__Work request__. In the entries below, find the line containing "rewrite (Hbody s2" and the line containing "(** The cost". Copy those two lines and everything between them exactly, and only that.
====== Exercise material
(* ===== verification/ClvmSpecs.v ===== *)
(** * What the operators compute

    The operators on lists of atoms, against the integers and byte strings
    they stand for: sums, products, floored division and its documented
    exception, substrings and concatenation, the boolean operators with the
    print convention of [op_all], and the price of unknown operators. *)
From Stdlib Require Import ZArith Lia String.
From stdpp Require Import base list numbers option strings.
From S2P Require Import Prelude Serialize ClvmNumber ClvmSexp Coin ClvmView ClvmOps ClvmBls ClvmArena ClvmOutcome.

Open Scope Z_scope.

(** ** Argument lists *)
Fixpoint foldm {A St} (body : St → A → clvm St) (l : list A) (s : St) : clvm St :=
  match l with
  | [] => Ok s
  | x :: l => s ← body s x; foldm body l s
  end.

Lemma cursor_loop_iter `{BigIntBytes} {St} (body : St → SExp → clvm St) args fuel s :
  (S (spine args) < fuel)%nat →
  cursor_loop tree_view body fuel (ArgCursor_new args) s = foldm body (sexp_iter args) s.
Proof.
  revert fuel s. induction args as [b|f _ r IH]; intros fuel s Hf; (destruct fuel as [|fuel]; [cbn in Hf; lia|]);
    cbn [cursor_loop]; unfold cursor_next; cbn [cursor_done ArgCursor_new cur v_kind tree_view mbind res_bind].
  - unfold non_nil. cbn [v_nullp tree_view mbind res_bind]. destruct b as [|x b]; cbn; [done|].
    destruct (body s (Atom (x :: b))); cbn; [|done..]. by destruct fuel; [cbn in Hf; lia|].
  - cbn [sexp_iter foldm spine] in *. destruct (body s f); cbn; [|done..]. apply IH. lia.
Qed.

Lemma for_args_iter `{BigIntBytes} {St} (body : St → SExp → clvm St) args s :
  for_args tree_view body args s = foldm body (sexp_iter args) s.
Proof. apply cursor_loop_iter. cbn. lia. Qed.

(** the cursor over an argument list in the arena visits exactly the
    trees the iterator [SExpIter] yields on the list it denotes, improper
    tails included: a loop over the cursor is the fold over the iterator. *)
Theorem arg_cursor_iter `{BigIntBytesOk} {St} (a : Arena) (n : NodePtr) (t : SExp)
    (body : St → NodePtr → clvm St) (tbody : St → SExp → clvm St) (s : St) :
  den a n t → (∀ s m u, den a m u → body s m = tbody s u) →
  for_args (arena_view a) body n s = foldm tbody (sexp_iter t) s.
Proof.
  intros Hd Hbody. rewrite <-for_args_iter.
  assert (Hr : clvm_rel eq (for_args (arena_view a) body n s) (for_args tree_view tbody t s)).
  { apply (for_args_sim _ (den a) eq); [|done|done]. intros s1 s2 m u -> Hu.
    rewrite (Hbody s2 m u Hu). apply rel_refl. }
  destruct (for_args (arena_view a) body n s), (for_args tree_view tbody t s); cbn in Hr; try done; congruence.
Qed.

Lemma arg_cursor_iter_witness :
  for_args (@arena_view bigint_ref arena_reset) (λ s m, Ok (s + 1)) ONE 0 =
  foldm (λ s u, Ok (s + 1)) (sexp_iter ONE_SEXP) 0.
Proof.
  apply (@arg_cursor_iter bigint_ref bigint_ref_ok Z arena_reset ONE ONE_SEXP).
  - apply den_ONE.
  - intros s m u _. reflexivity.
Defined.

(** ** Arithmetic *)
Definition sum_values (bs : list (list Z)) : Z := foldr (λ b n, atom_value b + n) 0 bs.
(** The first integer less the others. *)
Definition diff_values (bs : list (list Z)) : Z :=
  match bs with [] => 0 | b :: bs => atom_value b - sum_values bs end.
Definition product_values (bs : list (list Z)) : Z := foldr (λ b n, atom_value b * n) 1 bs.

Section arith.
Context `{BigIntBytesOk}.

Lemma number_with_len_atom b : number_with_len tree_view (Atom b) = Ok (number_of_atom b, zlen b).
Proof. done. Qed.

(** The cost of [+] and [-] on a list of atoms. *)
Definition arith_cost (bs : list (list Z)) : Z :=
  ARITH_BASE_COST + ARITH_COST_PER_ARG * zlen bs + ARITH_COST_PER_BYTE * zlen (List.concat bs).

(** One argument of [+] or [-]: the charges and the new total [f total n]. *)
Definition arith_step {St} (max_cost : Z) (f : St → SExpNumber → St) (s : Z * Z * St) (x : SExp) :
    clvm (Z * Z * St) :=
  let '(cost, byte_count, total) := s in
  cost ← c64 (cost + ARITH_COST_PER_ARG);
  c ← c64 (cost + byte_count * ARITH_COST_PER_BYTE);
  check_cost c max_cost;;
  '(n, len) ← number_with_len tree_view x;
  byte_count ← c64 (byte_count + len);
  Ok (cost, byte_count, f total n).

Lemma arith_step_ok {St} max_cost (f : St → SExpNumber → St) cost n total b :
  0 ≤ cost → 0 ≤ n → max_cost < 2 ^ 64 →
  cost + ARITH_COST_PER_ARG + ARITH_COST_PER_BYTE * (n + zlen b) ≤ max_cost →
  arith_step max_cost f (cost, n, total) (Atom b) =
    Ok (cost + ARITH_COST_PER_ARG, n + zlen b, f total (number_of_atom b)).
Proof.
  unfold arith_step, c64, ARITH_COST_PER_ARG, ARITH_COST_PER_BYTE. intros Hc Hn Hmax Hlim.
  pose proof (zlen_nonneg b).
  rewrite (chk_ok 64 (cost + 320)) by (unfold uok; lia). cbn [mbind res_bind].
  rewrite (chk_ok 64 (cost + 320 + n * 3)) by (unfold uok; lia). cbn [mbind res_bind].
  unfold check_cost. rewrite (proj2 (Z.ltb_ge max_cost _)) by lia. cbn [mbind res_bind].
  rewrite number_with_len_atom. cbn [mbind res_bind].
  by rewrite (chk_ok 64 (n + zlen b)) by (unfold uok; lia).
Qed.

Lemma arith_fold {St} max_cost (f : St → SExpNumber → St) bs cost n total :
  0 ≤ cost → 0 ≤ n → max_cost < 2 ^ 64 →
  cost + ARITH_COST_PER_ARG * zlen bs + ARITH_COST_PER_BYTE * (n + zlen (List.concat bs)) ≤ max_cost →
  foldm (arith_step max_cost f) (Atom <$> bs) (cost, n, total) =
    Ok (cost + ARITH_COST_PER_ARG * zlen bs, n + zlen (List.concat bs),
        foldl (λ t b, f t (number_of_atom b)) total bs).
Proof.
  revert cost n total.
  induction bs as [|b bs IH]; intros cost n total Hc Hn Hmax Hlim.
  { cbn. by rewrite !Z.add_0_r. }
  cbn [List.concat] in *. rewrite zlen_cons, zlen_app in *.
  pose proof (zlen_nonneg b). pose proof (zlen_nonneg bs). pose proof (zlen_nonneg (List.concat bs)).
  cbn [fmap list_fmap foldm foldl].
  rewrite arith_step_ok by (unfold ARITH_COST_PER_ARG, ARITH_COST_PER_BYTE in *; lia). cbn [mbind res_bind].
  rewrite IH by (unfold ARITH_COST_PER_ARG, ARITH_COST_PER_BYTE in *; lia). do 3 f_equal; lia.
Qed.

Lemma foldm_ext {A St} (f g : St → A → clvm St) l s :
  (∀ s x, f s x = g s x) → foldm f l s = foldm g l s.
Proof.
  intros Hfg. revert s. induction l as [|x l IH]; intros s; [done|]. cbn. rewrite Hfg.
  destruct (g s x); cbn; [apply IH|done..].
Qed.

Lemma foldm_map {A St St'} (h : St → St') (f : St → A → clvm St) (g : St' → A → clvm St') l s :
  (∀ s x, g (h s) x = s' ← f s x; Ok (h s')) → foldm g l (h s) = s' ← foldm f l s; Ok (h s').
Proof.
  intros Hfg. revert s. induction l as [|x l IH]; intros s; [done|]. cbn. rewrite Hfg.
  destruct (f s x); cbn; [apply IH|done..].
Qed.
============
__Solution for this task__.
    rewrite (Hbody s2 m u Hu). apply rel_refl. }
  destruct (for_args (arena_view a) body n s), (for_args tree_view tbody t s); cbn in Hr; try done; congruence.
Qed.

Lemma arg_cursor_iter_witness :
  for_args (@arena_view bigint_ref arena_reset) (λ s m, Ok (s + 1)) ONE 0 =
  foldm (λ s u, Ok (s + 1)) (sexp_iter ONE_SEXP) 0.
Proof.
  apply (@arg_cursor_iter bigint_ref bigint_ref_ok Z arena_reset ONE ONE_SEXP).
  - apply den_ONE.
  - intros s m u _. reflexivity.
Defined.

(** ** Arithmetic *)
Definition sum_values (bs : list (list Z)) : Z := foldr (λ b n, atom_value b + n) 0 bs.
(** The first integer less the others. *)
Definition diff_values (bs : list (list Z)) : Z :=
  match bs with [] => 0 | b :: bs => atom_value b - sum_values bs end.
Definition product_values (bs : list (list Z)) : Z := foldr (λ b n, atom_value b * n) 1 bs.

Section arith.
Context `{BigIntBytesOk}.

Lemma number_with_len_atom b : number_with_len tree_view (Atom b) = Ok (number_of_atom b, zlen b).
Proof. done. Qed.

(** The cost of [+] and [-] on a list of atoms. *)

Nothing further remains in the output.